James P. Leape, Director General, WWF International
WWF's 2010 Living Planet Report demonstrates that we are currently using 50 % more resources than the earth can provide . If we allow current trends to continue, by 2030 we will need two planets to support us. It's clear that “business-as-usual” is not the pathway to a prosperous future.
We must be able to develop and to grow our economy in ways that the earth can actually sustain. That means growth without carbon. It means using the earth's amazing larder of natural resources in ways that keep ecosystems healthy .
Leading companies are already recognising that in a world where land, water and other resources are increasingly scarce, a high-footprint business model is fraught with risk. And they are finding that sustainability solutions can be big business.

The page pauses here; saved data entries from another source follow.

(* ===== verification/RateLimit.v ===== *)
(** * The rate limiter of the overlay server

    [_rate_limit_response] of [overlay/server.py]: a sliding window of sixty
    seconds per client, in a dict of buckets that an attacker cannot make
    larger than its cap.  The clock ([time.monotonic]) is an argument.  Against
    an abstract limiter that remembers every admitted request, the buckets
    decide the same as long as the cap is not reached. *)

From S2P Require Import Prelude PyStr PyFloat PyDict.

Record limits := {
  RATE_LIMIT_PER_MIN : Z; RATE_LIMIT_PER_MIN_AUTH : Z; BUCKET_HIGH_WATER : Z; BUCKET_HARD_CAP : Z }.

Definition WINDOW : f64 := of_Z 60.
Definition cutoff_of (now : f64) : f64 := (now - WINDOW)%f64.

Abbreviation bucket := (list f64).
Abbreviation buckets := (list (string * bucket)).

(** [not values or values[-1] < cutoff] *)
Definition stale (cutoff : f64) (v : bucket) : bool := match last v with Some t => flt t cutoff | None => true end.

Definition sweep (lim : limits) (cutoff : f64) (b : buckets) : buckets :=
  if BUCKET_HIGH_WATER lim <? Z.of_nat (length b) then filter (λ p, stale cutoff p.2 = false) b else b.

(** [sorted(buckets, key=...)]: a stable sort by the last admission. *)
Definition recency (v : bucket) : f64 := default f0 (last v).
Fixpoint insert_recent (x : string * bucket) (l : buckets) : buckets :=
  match l with
  | [] => [x]
  | y :: l' => if flt (recency y.2) (recency x.2) then y :: insert_recent x l' else x :: l
  end.
Definition by_recency (b : buckets) : buckets := foldr insert_recent [] b.

(** [l[:n]] *)
Definition slice_to {A} (n : Z) (l : list A) : list A :=
  take (Z.to_nat (if n <? 0 then Z.of_nat (length l) + n else n)) l.

Definition keep_target (cap : Z) : result Z := py_int (of_Z cap * lit 9 10)%f64.
Definition victims (keep : Z) (b : buckets) : list string := slice_to (Z.of_nat (length b) - keep) (by_recency b).*1.

Definition evict (lim : limits) (key : string) (b : buckets) : result buckets :=
  if (BUCKET_HARD_CAP lim <=? Z.of_nat (length b)) && negb (has_key key b) then
    keep ← keep_target (BUCKET_HARD_CAP lim); Ok (filter (λ p, p.1 ∉ victims keep b) b)
  else Ok b.

Fixpoint pop_expired (cutoff : f64) (v : bucket) : bucket :=
  match v with
  | [] => []
  | t :: v' => if flt t cutoff then pop_expired cutoff v' else v
  end.

Definition limit_of (lim : limits) (key : string) : Z :=
  if starts_with "tenant:" key then RATE_LIMIT_PER_MIN_AUTH lim else RATE_LIMIT_PER_MIN lim.

Definition bucket_of (key : string) (b : buckets) : bucket := default [] (assoc key b).

(** [None]: the request goes on; [Some n]: 429 with [Retry-After: n]. *)
Definition rate_limit_response (lim : limits) (exempt : bool) (key : string) (now : f64) (b : buckets)
    : result (option Z) * buckets :=
  if exempt || (RATE_LIMIT_PER_MIN lim <=? 0) then (Ok None, b)
  else
    let cutoff := cutoff_of now in
    let b := sweep lim cutoff b in
    match evict lim key b with
    | Raise e => (Raise e, b)
    | Ok b =>
        let v := pop_expired cutoff (bucket_of key b) in
        if limit_of lim key <=? Z.of_nat (length v) then
          (match v with
           | [] => raise "IndexError" "deque index out of range"
           | t :: _ => n ← py_int (WINDOW - (now - t))%f64; Ok (Some (Z.max 1 n))
           end, dict_set key v b)
        else (Ok None, dict_set key (v ++ [now]) b)
    end.

(** Requests of clients at clock readings, none to an exempt path. *)
Abbreviation arrivals := (list (string * f64)).

Fixpoint serve (lim : limits) (reqs : arrivals) (b : buckets) : list (result (option Z)) * buckets :=
  match reqs with
  | [] => ([], b)
  | (key, now) :: reqs' =>
      let '(r, b) := rate_limit_response lim false key now b in
      let '(rs, b) := serve lim reqs' b in (r :: rs, b)
  end.

Definition admitted (r : result (option Z)) : bool := match r with Ok None => true | _ => false end.

(** ** The abstract limiter: every admitted request, in order *)

Definition recent (key : string) (now : f64) (h : arrivals) : arrivals :=
  filter (λ p, p.1 = key ∧ flt p.2 (cutoff_of now) = false) h.

Definition allows (lim : limits) (key : string) (now : f64) (h : arrivals) : bool :=
  Z.of_nat (length (recent key now h)) <? limit_of lim key.

Fixpoint spec_serve (lim : limits) (reqs : arrivals) (h : arrivals) : list bool :=
  match reqs with
  | [] => []
  | (key, now) :: reqs' =>
      let ok := allows lim key now h in ok :: spec_serve lim reqs' (if ok then h ++ [(key, now)] else h)
  end.

(** The clock does not go back, and neither does the cutoff. *)
Definition later (t t' : f64) : Prop := fle t t' = true ∧ fle (cutoff_of t) (cutoff_of t') = true.
Definition clock_ok (reqs : arrivals) : Prop := StronglySorted later reqs.*2.
Definition clients (reqs : arrivals) : list string := remove_dups reqs.*1.

(** ** The buckets follow the history *)

Definition times (key : string) (h : arrivals) : bucket := (filter (λ p, p.1 = key) h).*2.

Lemma times_snoc key k t h : times key (h ++ [(k, t)]) = if bool_decide (k = key) then times key h ++ [t] else times key h.
Proof.
  unfold times. rewrite filter_app, fmap_app. case_bool_decide as E; [by rewrite filter_cons_True|].
  rewrite filter_cons_False by done. cbn. by rewrite app_nil_r.
Qed.

Lemma recent_times key now h : length (recent key now h) = length (filter (λ t, flt t (cutoff_of now) = false) (times key h)).
Proof.
  unfold recent, times. induction h as [|[k t] h IH]; [done|]. rewrite !filter_cons. cbn [fst snd].
  destruct (decide (k = key)) as [->|Hk]; cbn [fmap list_fmap snd].
  - rewrite filter_cons. repeat case_decide; naive_solver congruence.
  - case_decide; naive_solver.
Qed.

Lemma pop_expired_split c v : ∃ p, v = p ++ pop_expired c v ∧ Forall (λ t, flt t c = true) p.
Proof.
  induction v as [|t v [p [E Hp]]]; [by exists []|]. cbn. destruct (flt t c) eqn:Et; [|by exists []].
  exists (t :: p). split; [cbn; by rewrite <-E|by constructor].
Qed.

Lemma pop_expired_filter c v : StronglySorted (λ t t', fle t t' = true) v → pop_expired c v = filter (λ t, flt t c = false) v.
Proof.
  induction 1 as [|t v Hv IH Ht]; [done|]. cbn [pop_expired]. destruct (flt t c) eqn:Et.
  - by rewrite filter_cons_False by congruence.
  - rewrite filter_cons_True by done. f_equal. clear IH Hv. induction Ht as [|t' v Hle _ IH]; [done|]. rewrite filter_cons_True; [by f_equal|].
    destruct (flt t' c) eqn:E; [|done]. by rewrite (fle_lt_trans t t' c) in Et.
Qed.

Lemma stale_all c v : StronglySorted (λ t t', fle t t' = true) v → stale c v = true → Forall (λ t, flt t c = true) v.
Proof.
  intros Hs. unfold stale. destruct (last v) as [t|] eqn:E; [|by apply last_None in E as ->].
  apply last_Some in E as [v' ->]. intros Ht. apply Forall_app. split; [|by repeat constructor].
  apply Forall_forall. intros x Hx. apply StronglySorted_app in Hs as (Hs & _).
  apply (fle_lt_trans x t c); [|done]. by apply Hs; [|left].
Qed.

Section Filter.
Context {A : Type} (P : string * A → Prop) `{!∀ p, Decision (P p)}.
Implicit Types d : list (string * A).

A recent report from banking giant HSBC predicts that the global market for low-carbon energy will almost treble over the next decade to some $2.2 trillion a year. China has set its sights on leading that market. It's now the largest manufacturer of wind turbines, solar panels and the most efficient grids, and is making big investments in electric cars and high-speed trains. President Hu Jintao has stated China must "seize pre-emptive opportunities in the new round of the global energy revolution”.
We are also seeing explosive growth in markets for commodities that are produced sustainably-seafood from well-managed fisheries; palm oil produced without cutting down valuable rainforest. In recent years t he markets for these and some other certified sustainable products have been growing by more than 50 %.
Government can unlock the potential of these new markets. They can set ambitious targets for reducing carbon emissions, targets for renewable energy, standards for energy efficiency, and stronger management of public resources like fisheries and forests can help spur change. One priority is to eliminate the huge public subsidies that are taking us in the wrong direction - more than $500 billion for fossil fuels, for example. Ending those subsidies opens up the market to new industries. Redirecting some of those subsidies can accelerate the transition. To take one example, global fishery subsidies are reported to be $27 billion annually, and if governments were to redirect just one-third of these to rebuilding and effectively managing the world's fisheries, it would yield an increase in production of $34 billion annually .
Surely the defining challenge of this century is to find ways to meet the needs and aspirations of a growing population within the limits of this single planet. That is no mean task, but it offers abundant new opportunities for growth to those who offer solutions.